You need a cleaver or large heavy knife with a thick, sharp blade, as well as a large cutting board, garage floor, sidewalk, or any solid surface that can be easily cleaned. The juice can splatter. Unless you are fairly tall in stature, choose a surface lower than a typical kitchen counter; this will give you better leverage and striking power.
Place the coconut on your surface of choice, with the cone shape pointing up. This is the natural way a coconut would rest on a surface. You will be making four ‘whacks’ around the cone shape to create a square opening large enough to extract the soft meat with a spoon.
The following directions are for a right-handed person; reverse if you are left- handed. Hold the knife with your right hand, and with the other hand, gently steady the coconut by touching its side near the bottom, a safe distance from the swinging blade.
Ready, Set, Whack!
Your first whack will be on the right side. Remember you are carving a square. Focus your attention on where you want the knife to hit. Soften your vision a bit and relax. When you give your first blow, hit hard and with control. Exert enough force to break through the thick exterior shell. If at the end of your four cuts the coconut will not open, you know the whacks did not penetrate. Juice splattering out is a good sign that the cut went deep enough.
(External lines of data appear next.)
Lemma handle_datagram_inv {E} R d s : session_inv R s -> open s -> link_open (driver s) = true -> bytes_ok d ->
  wp (@handle_datagram _ _ _ config border_agent_ip E d) (fun _ s' => session_inv R s') never s.
Proof.
  intros Hi Ho Hl Hd. unfold handle_datagram. destruct (CoapMessage_decode_spec d Hd) as [Hs Hwf].
  apply wp_bind. unfold wp at 1, settled, attempt, mlift. destruct (CoapMessage_decode d) as [m|e|f]; [|done|done].
  destruct (Hwf m eq_refl) as [(_ & _ & _ & _ & _ & Hm) _]. apply wp_bind, wp_attempt.
  assert (routed R (route_incoming config border_agent_ip m) s) as Hr.
  { unfold routed, route_incoming. apply wp_bind. unfold wp at 1, settled, attempt, mlift.
    pose proof (parse_udp_rx_safe m Hm) as Hps. destruct (parse_udp_rx m) as [[u|]|e|f] eqn:Hu; [| |done|done].
    - destruct (parse_udp_rx_ok m u Hm Hu) as [Ha Hp]. destruct (negb _); [done|]. apply wp_bind.
      unfold wp at 1, settled, attempt, mlift. destruct (CoapMessage_decode_spec _ Hp) as [Hs2 Hwf2].
      destruct (CoapMessage_decode (udp_payload u)) as [m2|e|f]; [|done|done].
      destruct (Hwf2 m2 eq_refl) as [(_ & _ & _ & _ & _ & Hm2) _]. by apply route_proxied_inv.
    - by apply route_direct_inv. }
  eapply wp_mono; [exact Hr|intros [] s' H; exact H|]. intros e s' H. cbv beta in H. destruct (is_transport_error e); [exact (doomed_end R s' _ H)|exact H].
Qed.

(** ** Failures to receive *)

Lemma wp_run {E A} (m : M State E A) (Q : A -> State -> Prop) s s' a : m s = (s', Ok a) -> Q a s' -> wp m Q never s.
Proof. apply wp_eq. Qed.

Lemma fail_idle {E} c e s : open s -> queued (ex s) = [] -> appl c \/ is_petition c = true ->
  @complete _ _ _ config E c (inl e) s =
    (match c with
     | CPetition r => record_effect (Replied r (AnPetition (inl e))) (record_effect (StatusSet Connected) (upd_driver (d_status Connected) s))
     | CCaller _ r => record_effect (Replied r (AnExchange (inl e))) s
     | _ => s
     end, Ok tt).
Proof.
  intros Ho Hq Hc. unfold complete, need. rewrite Ho, Hq. cbn [length Nat.add complete_fuel].
  destruct c as [id r|r|r|r]; [|..]; try (by destruct Hc); cbn [complete_body].
  - unfold mbind at 1, send_reply_channel, effect, mset. by apply send_queued_empty.
  - unfold petition_outcome, settled, attempt, mlift, petition_response, response_required, mbind, get, mget.
    cbn [of_sum rbind]. by rewrite Ho.
Qed.

Lemma fail_each_idle {E} R l e s : core R l s -> open s -> ex s = Exchanges_default -> link_open (driver s) = false ->
  Forall (fun c => appl c \/ is_petition c = true) l -> status (driver s) = Connected \/ status (driver s) = Petitioning ->
  wp (fail_each (@complete _ _ _ config E) l e) (fun _ s' => core R [] s' /\ ex s' = Exchanges_default /\
    link_open (driver s') = false /\ status (driver s') = Connected) never s.
Proof.
  intros Hc Ho He Hl Hall Hs. revert R s Hc Ho He Hl Hs. induction Hall as [|c l Hcc Hall IH]; intros R s Hc Ho He Hl Hs; cbn [fail_each].
  - split; [done|]. split; [done|]. split; [done|]. destruct Hs as [|Hs]; [done|]. exfalso.
    destruct (c_petition _ _ _ Hc) as [H|H]; [congruence|]. rewrite Hs in H. unfold taken in H. by rewrite He in H.
  - apply wp_bind. eapply wp_run; [apply fail_idle; [done|by rewrite He|done]|].
    destruct c as [id r|r|r|r]; try (by destruct Hcc).
    + apply IH; try done. destruct (core_take _ _ _ _ Hc (or_introl eq_refl)) as (R' & HR & H). by eapply core_give.
    + destruct (petitioned R r l s Connected Hc Ho) as (R' & HR & H & _); [by left|]. apply IH; try done; [by eapply core_give|by left].
Qed.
After your first cut, rotate the coconut a quarter turn, so you are always whacking the right side. Make four cuts around the top in the shape of a square.
Even though the fun of ‘whacking’ a coconut is great reward, you should now have access to the added bonus of what is inside. Your four mighty blows should have created a good sized opening. You may need to use the bottom edge of your knife to pry the top open. The water should be clear and sweet tasting. Purple or pink water and coconut meat is okay to eat as long as it still tastes sweet. Scoop out the meat with a large spoon, being sure not to take pieces of the shell with you. Some of the thin brown layer on the inside of the coconut may come off as you are extracting the meat; this is soft and blends easily, so it’s okay. Enjoy!
In a hurry to get the coconut water? Follow these quick steps:
- Place the young coconut on its side on a solid cutting board; hold it steady.
- Using a thick serrated knife, start sawing back and forth an inch or two into the flat bottom, cutting away the husk of the coconut; this is fairly easy, though it will ruin your knife over time. Consider buying an inexpensive, thick serrated knife just for coconuts.
- A white or brownish ring will appear. The center of this ring is the soft spot, or easy access point to the delicious liquid inside.
- Turning the coconut bottom side up, poke down through the soft spot, creating a hole in the coconut shell. Try positioning the cone-shaped end into the drain of a sink to make poking easier. You could also place it in a blender carafe, large measuring cup, or small bowl.
- Insert straw to sip bliss!
- Once you have enjoyed the juice, you can crack open the coconut to access the meat inside. You can adapt the above directions or take a hammer, and with a few good whacks, break open the coconut and scoop out the meat.